MLS's reasoning for the tournament is a little more complicated, and contentious. The league has sought to deepen ties with Liga MX, in part as a measuring stick for the league to test itself against its more storied and successful counterpart. The Leagues Cup is also something interesting that the league can hand to Apple, its TV broadcaster.

Traditions die hard

Beyond the overt reasoning, though, there's an undercurrent of conflict in U.S. soccer — one that's come to a head this week. At the same time MLS is pushing the expansion of Leagues Cup, it's also been heavily critical of the U.S. Open Cup, a century-old tournament that includes all of American soccer, from MLS on down to the grassroots.

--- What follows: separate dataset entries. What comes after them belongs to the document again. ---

(** C2. With VAIL on, every call of [compute_loss] sets beta to
    [max(0, old_beta + 0.0005 * (kl_loss - 0.5))], which is non-negative for
    every KL value, and the update is no part of what is differentiated:
    - the loss returned is the binary cross entropy, plus the beta of before
      the call times [kl_loss - 0.5], plus ten times the gradient penalty,
      each part computed on the network of before the call, and the update
      leaves the tensors that receive a gradient as they are;
    - in [update], the loss the optimizer differentiates is, for all weights
      [w], the binary cross entropy plus [c * (kl_loss - 0.5)] plus ten times
      the gradient penalty, each part computed with the weights [w], where [c]
      is one number for all [w] and a value of beta (that of before the call
      or the updated one, according to when the backward pass reads the
      tensor): beta is a constant of the backward pass, the rule that updates
      it from the KL loss is not a term of what is differentiated; the
      optimizer step does not move beta, so that the beta [update] reports is
      the updated value for the KL loss it reports;
    - after any sequence of updates from a non-negative beta, beta is
      non-negative. *)
Theorem beta_update_nonneg {Adam Base} (env : Collaborators Adam Base) :
  (∀ policy_batch expert_batch self g v,
     wf_network self → vail self = Some v →
     ∃ pe pmu g1 ee emu g2 magnitude g3 kl self',
       compute_estimate env policy_batch true self g = Ok ((pe, pmu), self, g1)
       ∧ compute_estimate env expert_batch true self g1 = Ok ((ee, emu), self, g2)
       ∧ compute_gradient_magnitude env policy_batch expert_batch self g2
         = Ok (magnitude, self, g3)
       ∧ compute_loss env policy_batch expert_batch self g
         = Ok ((adversarial_loss pe ee + beta v * (kl - 0.5) + 10 * magnitude,
                mean2 pe, mean2 ee, Some kl), self', g3)
       ∧ beta_of self' = Some (Rmax 0 (beta v + 0.0005 * (kl - 0.5)))
       ∧ 0 <= Rmax 0 (beta v + 0.0005 * (kl - 0.5))
       ∧ parameters self' = parameters self)
  ∧ (∀ mini_batch (p : GAILRewardProvider.t Adam Base) g v,
       wf_provider p → vail (GAILRewardProvider._discriminator_network p) = Some v →
       ∃ stats p' g' kl,
         GAILRewardProvider.update env mini_batch p g = Ok (stats, p', g')
         ∧ stats !! "Losses/GAIL KL Loss" = Some kl
         ∧ beta_of (GAILRewardProvider._discriminator_network p')
           = Some (Rmax 0 (beta v + 0.0005 * (kl - 0.5)))
         ∧ stats !! "Policy/GAIL Beta"
           = beta_of (GAILRewardProvider._discriminator_network p')
         ∧ ∃ expert_batch g0 net' loss_of c,
             sample_mini_batch env (GAILRewardProvider._demo_buffer p)
               (num_experiences env mini_batch) 1%nat g = (expert_batch, g0)
             ∧ p' = GAILRewardProvider.optimizer_step env loss_of
                      (GAILRewardProvider.set_network net' p)
             ∧ parameters net' = parameters (GAILRewardProvider._discriminator_network p)
             ∧ (c = beta v ∨ c = Rmax 0 (beta v + 0.0005 * (kl - 0.5)))
             ∧ ∀ w,
                 let net_w := load_weights w (GAILRewardProvider._discriminator_network p) in
                 ∃ pe pmu g1 ee emu g2 magnitude g3 sigma,
                   compute_estimate env mini_batch true net_w g0
                     = Ok ((pe, Some pmu), net_w, g1)
                   ∧ compute_estimate env expert_batch true net_w g1
                     = Ok ((ee, Some emu), net_w, g2)
                   ∧ compute_gradient_magnitude env mini_batch expert_batch net_w g2
                     = Ok (magnitude, net_w, g3)
                   ∧ z_sigma <$> vail net_w = Some sigma
                   ∧ loss_of w
                     = adversarial_loss pe ee + c * (kl_divergence sigma emu pmu - 0.5)
                       + 10 * magnitude)
  ∧ (∀ batches (p : GAILRewardProvider.t Adam Base) g b0,
       wf_provider p →
       beta_of (GAILRewardProvider._discriminator_network p) = Some b0 → 0 <= b0 →
       ∃ stats p' g' b,
         for_each batches (GAILRewardProvider.update env) p g = Ok (stats, p', g')
         ∧ beta_of (GAILRewardProvider._discriminator_network p') = Some b
         ∧ 0 <= b).
Proof.
  split; [| split].
  - intros pb eb self g v Hwf Hv.
    destruct (compute_loss_vail env pb eb self g v Hwf Hv)
      as (pe & pmu & g1 & ee & emu & g2 & magnitude & g3 & Hp & He & Hg & Hl).
    set (kl := kl_divergence (z_sigma v) emu pmu) in *.
    exists pe, (Some pmu), g1, ee, (Some emu), g2, magnitude, g3, kl.
    eexists. split; [exact Hp |]. split; [exact He |]. split; [exact Hg |].
    split; [| split; [| split; [apply Rmax_l | apply parameters_set_beta]]].
    + rewrite Hl. unfold mutual_information, gradient_penalty_weight.
      replace (10.0 * magnitude) with (10 * magnitude) by lra. reflexivity.
    + unfold beta_of, set_beta. simpl. rewrite Hv. simpl. now rewrite beta_rule.
  - intros mb p g v Hwf Hv.
    destruct (update_beta env mb p g v Hwf Hv)
      as (stats & p' & g' & kl & Hu & _ & Hk & Hb & Hs).
    exists stats, p', g', kl.
    split; [exact Hu |]. split; [exact Hk |]. split; [exact Hb |]. split; [exact Hs |].
    destruct (update_inv env _ _ _ _ _ _ Hu) as (eb & g0 & r & net' & g1 & Hsample & Hl & Hp').
    destruct (compute_loss_vail env mb eb _ g0 v Hwf Hv)
      as (? & ? & ? & ? & ? & ? & ? & ? & _ & _ & _ & Hl').
    rewrite Hl in Hl'. injection Hl' as _ -> _.
    eexists eb, g0, _, _, (beta v).
    split; [exact Hsample |]. split; [exact Hp' |].
    split; [apply parameters_set_beta |]. split; [left; reflexivity |].
    intros w. cbv zeta. apply (loss_of_weights env mb eb _ g0 v w Hwf Hv).
  - intros batches. induction batches as [| mb batches IH]; intros p g b0 Hwf Hb H0.
    + exists [], p, g, b0. simpl. auto.
    + unfold beta_of in Hb.
      destruct (vail (GAILRewardProvider._discriminator_network p)) as [v |] eqn:Hv;
        [| discriminate].
      destruct (update_beta env mb p g v Hwf Hv)
        as (stats & p1 & g1 & kl & Hu & Hwf1 & _ & Hb1 & _).
      destruct (IH p1 g1 _ Hwf1 Hb1 (Rmax_l _ _)) as (rest & p' & g' & b & Hr & Hb' & Hb0).
      exists (stats :: rest), p', g', b. split; [| auto].
      simpl. rewrite (bind_Ok _ _ _ _ _ _ _ Hu). rewrite (bind_Ok _ _ _ _ _ _ _ Hr).
      reflexivity.
Qed.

Longtime Loons fans will be familiar with the Open Cup, which used to be a highlight of the team's season when they were in the second division. If Minnesota could get through a few opening-round formalities, they'd earn a game against an MLS team, and a chance to take one of the big boys down a peg.

MLS, though, has been vocally unhappy about the tournament in the past few years, thanks to small crowds and underproduced lower-division broadcasts. Last year, Commissioner Don Garber called the U.S. Open Cup "a very poor reflection on what it is that we're trying to do with soccer at the highest level."

MLS even tried to pull all its teams out of the Open Cup this year, a drastic move that ended in a compromise that satisfied no one: eight MLS teams played in the tournament this season, while many of the rest — including Minnesota — sent their MLS NEXT Pro affiliates.

That MLS is pushing Leagues Cup, while trying to behead the U.S. Open Cup, makes for an obvious contrast, and there are plenty of fans that are unhappy about it. A number of MLS supporters' groups — including the Dark Clouds, Minnesota's oldest fan group, and at least one other in Minnesota — have vowed to boycott the Leagues Cup for as long as their teams aren't also playing in the U.S. Open Cup.

Players care, too

It's not just fans that miss the USOC. Loons defender Zarek Valentin, one of the league's longest-tenured players, lamented that Minnesota wasn't in the tournament this year.

"It was one of the competitions I very much looked forward to," he said. "Those games are always a little bit more chaotic. They're fun … different environments than we're normally used to. It was a real bummer not to be able to play, and I hope that they can figure that situation out, because I know a lot of fan bases — and a lot of players like myself — really value and enjoy that competition."

It's an understandable position, especially for Loons fans that remember, for example, Minnesota's underdog joyride to the USOC semifinals in 2005. Garber and MLS, though, would simply point to the attendance, with fewer than 5,000 fans watching most of this year's games.

At least last season, the Leagues Cup didn't suffer from similar attendance problems, and Valentin admitted the tournament was more fun than a lot of players expected — especially the chance to play a few teams Minnesota doesn't normally see.

Obviously, Seattle doesn't fall into that category, but Necaxa will. The Leagues Cup, then, is perhaps mostly notable as something as a change of pace — a new format, some new teams, and a break from the usual midsummer monotony. MLS just has to find a way to make this work with all the other demands on the schedule to help bring some excitement to the middle of the season — something the league needs.